Beans vs Beef: The New Protein Politics
In the San Gabriel Valley, Koichi Omura still makes katsu curry the way his grandmother taught him thirty years ago. The chicken thigh is pounded thin, the panko breadcrumbs are made fresh daily, and the curry sauce simmers for hours with grated apple and honey. His regulars — construction workers, office clerks, second-generation Japanese-Americans — eat the same lunch their fathers ate, in the same vinyl booths, under the same fluorescent lights.
Three thousand miles away, a team of food scientists at Big Tech companies are betting billions that this ritual is about to change forever. They're not just making plant-based meat — they're rewriting the cultural software that connects protein to identity, masculinity to red meat, tradition to the table.
The irony isn't lost on anyone who actually cooks. While venture capitalists pour money into lab-grown steaks and celebrity chefs launch plant-based burger chains, the most radical protein revolution is happening in places like Bon Appétit's test kitchen, where they're making ceviche out of giant lima beans. Not as a meat substitute — as something entirely its own. The beans are soaked overnight, blanched until tender, then dressed with lime juice, red onion, and chili oil. The texture is creamy where fish would be firm, the flavor earthier where seafood would be briny. It doesn't pretend to be something else. It simply is.

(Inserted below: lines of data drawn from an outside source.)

Lemma match_nonempty {A B} (l : list A) (x y : B) : l ≠ [] → match l with [] => x | _ :: _ => y end = y.
Proof. by destruct l. Qed.

(** The outcome for the thread and the globals. *)
Record taken_back (O : Z → Prop) (t : Thread) (g' : Globals) (t' : Thread) (free : bool) : Prop := {
  tb_orphans : orphans t';
  tb_unmarked : unmarked t';
  tb_globals : globals_ok O g' t';
  tb_uses : ∀ q, uses t' q ↔ uses t q;
  tb_own : ∀ x, own t' x → own t x;
  tb_index : ∀ a r, regions t' !! a = Some r → regions t !! a = Some r;
  tb_same : remoteFreeList t' = remoteFreeList t ∧ exited t' = exited t;
  tb_free : free = true → regions t' = ∅
}.

Section reclaim.
Context (O : Z → Prop) (g : Globals) (t : Thread) (Ht : orphans t) (Hg : globals_ok O g t).

Let out := filter (λ a, marked t a = true) (allRegions t).
Let stay := filter (λ a, marked t a = false) (allRegions t).
Let t' := set_regions (set_all t stay) (foldr delete (regions t) out).

Lemma reclaim_lookup a : regions t' !! a = if marked t a then None else regions t !! a.
Proof using Ht.
  unfold t'. tred. rewrite foldr_delete_lookup. destruct (lt_all _ (or_loose _ Ht)) as [_ Hall].
  destruct (marked t a) eqn:Em.
  - rewrite decide_True; [done|]. apply list_elem_of_filter. split; [done|]. apply Hall. unfold marked in Em.
    by destruct (regions t !! a).
  - rewrite decide_False; [done|]. intros [E _]%list_elem_of_filter. congruence.
Qed.

Lemma marked_dead a r p : regions t !! a = Some r → marked t a = true → ¬ region_uses a r p.
Proof using Ht.
  intros Ha Em. unfold marked in Em. rewrite Ha in Em. apply negb_true_iff in Em.
  apply dead_region; [by apply (or_loose _ Ht)|by apply Ht|done].
Qed.

Lemma reclaim_orphans : orphans t' ∧ unmarked t'.
Proof using Ht.
  destruct Ht as [[Hreg [Hn Hall] Hd Hb] Hc].
  assert (∀ a r, regions t' !! a = Some r → regions t !! a = Some r ∧ rthread r = true) as Hin.
  { intros a r. rewrite reclaim_lookup. destruct (marked t a) eqn:Em; [done|]. intros Ha. split; [done|].
    unfold marked in Em. rewrite Ha in Em. by apply negb_false_iff. }
  split; [constructor; [constructor|]|].
  - intros a r [Ha _]%Hin. auto.
  - split; [by apply NoDup_filter|]. intros a. rewrite reclaim_lookup. unfold t', stay. tred.
    rewrite list_elem_of_filter, Hall. destruct (marked t a); [|tauto]. split; [naive_solver|by intros ?%is_Some_None].
  - intros a1 a2 x (r1 & [H1 _]%Hin & ?) (r2 & [H2 _]%Hin & ?). apply (Hd a1 a2 x); [by exists r1|by exists r2].
  - done.
  - intros a r [Ha _]%Hin. auto.
  - intros a r [_ ?]%Hin. done.
Qed.

Lemma reclaim_uses q : uses t' q ↔ uses t q.
Proof using Ht.
  unfold uses. setoid_rewrite reclaim_lookup. split; intros (a & r & Ha & Hq); exists a, r.
  - by destruct (marked t a).
  - destruct (marked t a) eqn:Em; [|done]. exfalso. by apply (marked_dead a r q Ha Em).
Qed.

Lemma reclaim_own x : own t x ↔ own t' x ∨ ∃ a, a ∈ out ∧ extent t a x.
Proof using Ht.
  unfold own, extent. setoid_rewrite reclaim_lookup. destruct (lt_all _ (or_loose _ Ht)) as [_ Hall]. split.
  - intros (a & r & Ha & Hx). destruct (marked t a) eqn:Em.
    + right. exists a. split; [|by exists r]. apply list_elem_of_filter. split; [done|]. apply Hall. by exists r.
    + left. exists a, r. by rewrite Em.
  - intros [(a & r & Ha & Hx)|(a & _ & r & Ha & Hx)]; exists a, r; [|done]. by destruct (marked t a).
Qed.

Lemma reclaim_ok : ∃ g' t1 free, reclaimEmptyRegions g t = Ok (g', t1, free) ∧ taken_back O t g' t1 free.
Proof using Ht Hg.
  destruct reclaim_orphans as [Hor Hun]. destruct (lt_all _ (or_loose _ Ht)) as [Hn Hall].
  unfold reclaimEmptyRegions. rewrite collect_ok by (intros a; apply Hall). cbn [obind]. fold out stay.
  destruct (decide (out = [])) as [Eout|Eout].
  - exists g, t, false. split; [by rewrite Eout|]. constructor; try done. intros a r Ha. destruct (rthread r) eqn:Er; [done|]. exfalso.
    assert (a ∈ out) as Hin.
    { apply list_elem_of_filter. split; [unfold marked; by rewrite Ha, Er|]. apply Hall. by exists r. }
    rewrite Eout in Hin. set_solver.
  - rewrite match_nonempty by done. destruct Hg as [[Hs He] Hm Hf Ho Hcov Hsn Hby].
    destruct (add_spans_ok t out (spans g)) as (sp & -> & Hs' & He' & Hc'); try done; [apply Ht|by apply NoDup_filter| | |].
    { intros a [_ Ha]%list_elem_of_filter. by apply Hall. }
    { intros a x _ Hx Hc. destruct (Hf x Hc) as [Hno _]. apply Hno. by exists a. }
    cbn [obind]. do 3 eexists. split; [reflexivity|]. fold t'. constructor; try done.
    + constructor; tred; try done.
      * intros x. rewrite Hc'. intros [Hx|(a & Hin & Hx)].
        -- destruct (Hf x Hx) as [Hno ?]. split; [|done]. intros Hx'. apply Hno, reclaim_own. by left.
        -- split; [|apply Ho; by exists a]. intros (a' & r' & Ha' & Hx').
           rewrite reclaim_lookup in Ha'. destruct (marked t a') eqn:Em; [done|].
           assert (a = a') as -> by (apply (lt_disj _ (or_loose _ Ht) a a' x Hx); by exists r').
           apply list_elem_of_filter in Hin as [? _]. congruence.
      * intros x Hx. apply Ho, reclaim_own. by left.
      * intros x. rewrite Hc'. intros Hx. apply Hcov. destruct Hx as [[Hx|(a & Hin & Hx)]|[Hx|Hx]]; [by left| | |by auto].
        -- right. left. by exists a.
        -- right. left. apply reclaim_own. by left.
    + apply reclaim_uses.
    + intros x Hx. apply reclaim_own. by left.
    + intros a r. rewrite reclaim_lookup. by destruct (marked t a).
    + intros Hfree. apply map_empty. intros a. rewrite reclaim_lookup. destruct (marked t a) eqn:Em; [done|].
      destruct (regions t !! a) as [r|] eqn:Ha; [|done]. exfalso. assert (a ∈ stay) as Hin.
      { apply list_elem_of_filter. split; [done|]. apply Hall. by exists r. }
      destruct stay; [set_solver|done].
Qed.
End reclaim.

(** ** Frees after the exit *)

Lemma counted_push a r r' i x x' :
  let out y := outstanding (rindex r) (bin_start a (rindex r) i) y in
  counted a r → rbins r !! i = Some x → same_place r r' → out x ≠ 0 →
  numCreatedBins r' = numCreatedBins r → numEmptyBins r' = numEmptyBins r + (if out x' =? 0 then 1 else 0) →
  orphaned x' = negb (out x' =? 0) → (out x' ≠ 0 → orphan_outstanding x' = out x') →
  rthread r' = negb (numEmptyBins r' =? numCreatedBins r') →
  counted a (set_bins r' (<[i := x']> (rbins r'))).
Proof.
  intros out [C1 C2 C3 C4] Hx [E1 _ _ _ _ E6] Hout Hc He Ho1 Ho2 Hth. constructor; tred.
  - by rewrite E6, length_insert, Hc.
  - rewrite E6, E1, (idle_bins_insert _ _ _ _ _ x), He, C2 by done. cbn [Nat.add]. fold (out x) (out x').
    rewrite (proj2 (Z.eqb_neq (out x) 0)) by done. lia.
  - intros j y. rewrite E6, E1, list_lookup_insert_Some. intros [(<- & <- & _)|[_ Hy]]; [done|by apply C3].
  - done.
Qed.

Section process.
Context (t : Thread) (p : Z) (r : Region) (x : Bin).
Context (Ht : orphans t) (Ha : regions t !! region_of p = Some r) (Hx : rbins r !! bin_of r p = Some x).
Context (Hu : bin_uses (rindex r) (bin_start (region_of p) (rindex r) (bin_of r p)) x p).

Let out := outstanding (rindex r) (bin_start (region_of p) (rindex r) (bin_of r p)).

Lemma process_bin : 0 < out x < 2 ^ 15 ∧ orphaned x = true ∧ orphan_outstanding x = out x.
Proof using All.
  destruct Ht as [Hlt Hc]. pose proof (lt_regions _ Hlt _ r Ha) as Hl. pose proof (sh_class _ _ (lo_shape _ _ Hl)) as Hcl.
  pose proof (lo_bins _ _ Hl _ x Hx) as Hs. pose proof (outstanding_range _ _ _ Hcl Hs) as Hrange. fold out in Hrange.
  assert (out x ≠ 0) as Hne by (intros E0; by apply (outstanding_zero _ _ _ Hcl Hs p E0)).
  destruct (co_bins _ _ (Hc _ r Ha) _ x Hx) as [Ho1 Ho2]. fold out in Ho1, Ho2.
  rewrite (proj2 (Z.eqb_neq _ _)) in Ho1 by done. split; [lia|]. auto.
Qed.

Lemma process_counts : 0 ≤ numEmptyBins r < numCreatedBins r ∧ numCreatedBins r < 128 ∧ rthread r = true.
Proof using All.
  destruct Ht as [Hlt Hc]. pose proof (lt_regions _ Hlt _ r Ha) as Hl. destruct (Hc _ r Ha) as [C1 C2 _ C4].
  pose proof (idle_bins_range (region_of p) (rindex r) 0 (rbins r)). pose proof process_bin.
  pose proof (sh_len _ _ (lo_shape _ _ Hl)). pose proof (lf_bins _ (layout_ok _ (sh_class _ _ (lo_shape _ _ Hl)))).
  assert (idle_bins (region_of p) (rindex r) 0 (rbins r) ≠ Z.of_nat (length (rbins r))) as Hne.
  { intros E. pose proof (idle_bins_all _ _ 0 (rbins r) E _ x Hx) as E0. cbn [Nat.add] in E0. fold (out x) in E0. lia. }
  split; [lia|]. split; [lia|]. rewrite C4. rewrite (proj2 (Z.eqb_neq _ _)) by lia. done.
Qed.

(** Whatever the bookkeeping becomes. *)
Lemma process_put r2 x2 : same_place r r2 → freelist x2 = p :: freelist x → bfreearea x2 = bfreearea x →
  bend x2 = bend x → capacity x2 = capacity x →
  (out x2 = out x - 1 → counted (region_of p) (set_bins r2 (<[bin_of r p := x2]> (rbins r2)))) →
  orphans (put_block_bin t (region_of p) r2 (bin_of r p) x2) ∧
  returned t (put_block_bin t (region_of p) r2 (bin_of r p) x2) [p].
Proof using All.
  intros Hr2 F1 F2 F3 F4 Hc2. destruct Ht as [Hlt Hc].
  assert (returned t (put_block_bin t (region_of p) r2 (bin_of r p) x2) [p]) as Hret by (by apply (push_returned t p r x)).
  split; [|done]. constructor; [apply Hret|]. intros a' r0. unfold put_block_bin. tred.
  rewrite lookup_insert_Some. intros [[<- <-]|[_ Ha']]; [|auto]. apply Hc2. unfold out, outstanding.
  rewrite F1, F2. cbn [length]. lia.
Qed.
End process.

Lemma process_ok t p : orphans t → uses t p →
  ∃ b t', processOrphanFree t p = Ok (b, t') ∧ orphans t' ∧ returned t t' [p].
Proof.
  intros Ht Hp. destruct (uses_place t p (or_loose _ Ht) Hp) as (r & x & Ha & Hx & Hu & E).
  destruct (process_bin t p r x Ht Ha Hx Hu) as (Hout & Ho1 & Ho2).
  destruct (process_counts t p r x Ht Ha Hx Hu) as (Hemp & Hcre & Hth). pose proof (or_counted _ Ht _ r Ha) as Hc.
  set (out := outstanding (rindex r) (bin_start (region_of p) (rindex r) (bin_of r p))) in *.
  unfold processOrphanFree. rewrite E. cbn [obind].
  destruct (push_block_ok r (bin_of r p) x p) as (r' & x' & -> & [] & E1 & E2 & E3 & E4 & E5 & E6 & E7 & E8 & E9).
  rewrite E5, Ho1, E6, Ho2, Z.mod_small by lia. destruct (Z.eqb_spec (out x - 1) 0) as [E0|E0].
  - rewrite (Z.mod_small (numEmptyBins r' + 1)) by lia. tred. rewrite E8, E9.
    destruct (Z.eqb_spec (numEmptyBins r + 1) (numCreatedBins r)) as [Ef|Ef]; do 2 eexists; (split; [reflexivity|]);
      (apply (process_put t p r x); try done); fold out; intros Ho;
      (apply (counted_push _ r _ _ x); [done|done|by constructor|fold out; lia|done|..]); fold out; rewrite ?Ho, ?E0;
      try done; tred.
    + by rewrite Ef, Z.eqb_refl.
    + rewrite E7, Hth, (proj2 (Z.eqb_neq _ _)) by lia. done.
  - do 2 eexists. split; [reflexivity|]. apply (process_put t p r x); try done. fold out. intros Ho.
    apply (counted_push _ r _ _ x); [done|done|by constructor|fold out; lia|done|..]; fold out; rewrite ?Ho;
      rewrite ?(proj2 (Z.eqb_neq (out x - 1) 0)) by done; try done; [lia|].
    rewrite E7, E8, E9, Hth, (proj2 (Z.eqb_neq _ _)) by lia. done.
Qed.

Lemma process_all_ok l : ∀ t, orphans t → NoDup l → (∀ p, p ∈ l → uses t p) →
  ∃ t', process_all t l = Ok t' ∧ orphans t' ∧ returned t t' l.
Proof.
  induction l as [|p l IH]; intros t Ht Hn Hl; cbn [process_all].
  { exists t. split; [done|]. split; [done|]. by apply returned_nil, Ht. }
  apply NoDup_cons in Hn as [Hp Hn]. destruct (process_ok t p Ht) as (b & t1 & -> & Ht1 & Hret); [set_solver|]. cbn [obind].
  destruct (IH t1 Ht1 Hn) as (t' & E & Ht' & Hret').
  { intros q Hq. apply (re_uses _ _ _ Hret). set_solver. }
  exists t'. split; [done|]. split; [done|]. by eapply returned_cons.
Qed.

(** A thread that has exited, between two calls. *)
Record orphan_inv (O : Z → Prop) (g : Globals) (t : Thread) : Prop := {
  oi_orphans : orphans t;
  oi_unmarked : unmarked t;
  oi_globals : globals_ok O g t;
  oi_exited : exited t = true;
  oi_remote : remoteFreeList t = []
}.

This is the divide that will define the next decade of eating: between companies trying to replicate the past and chefs learning to love the ingredients they already have. Between the mythology of meat and the reality of hunger. Between what venture capital thinks we want and what actually nourishes us.
Mark Weingard understood this when he built Iniala Phuket. After losing his fiancée in the 2004 tsunami, he could have built a monument to grief. Instead, he created something that feeds people and funds children's education. The best response to loss isn't replication — it's transformation.
The masculinity-meat connection runs deeper than marketing. It's coded into our collective memory: the hunter bringing home protein, the father grilling burgers, the businessman ordering the biggest steak on the menu. But identity is just habit wearing a tuxedo. The Japanese comfort food that Omura serves isn't traditional because it contains meat — it's traditional because someone's grandmother cared enough to pass it down.
In Malta, where rabbit stew carries four hundred years of history and every festa table groans under the weight of connection, this conversation takes on different dimensions. The Mediterranean diet isn't plant-based by ideology — it's plant-forward by geography. Beans and lentils and olive oil and herbs because that's what grew here. Meat when there was money for it, fish when the sea was generous, vegetables because the sun was free.
The real protein politics isn't about replacing beef with beans. It's about remembering that the best meals — the ones that anchor us to place and people — were never about the meat anyway. They were about the hands that prepared it, the table that held it, the love that served it.
Walk into any proper kitchen at service time and you'll see this truth playing out in real time: the saucier isn't precious about his demi-glace, the pastry chef isn't sentimental about her soufflé. They care about one thing — whether the person eating it feels fed. Not just filled. Fed. The difference between the two is the difference between fuel and nourishment, between consumption and communion.
The companies betting billions on lab-grown meat will learn this eventually, or they'll learn nothing at all. But in that vinyl booth in the San Gabriel Valley, over a plate of katsu curry that tastes exactly like memory, Omura already knows: the future of food isn't about better protein. It's about better love.
The lima bean ceviche will be there when you're ready for it. So will the grandmother's recipe. Choose accordingly.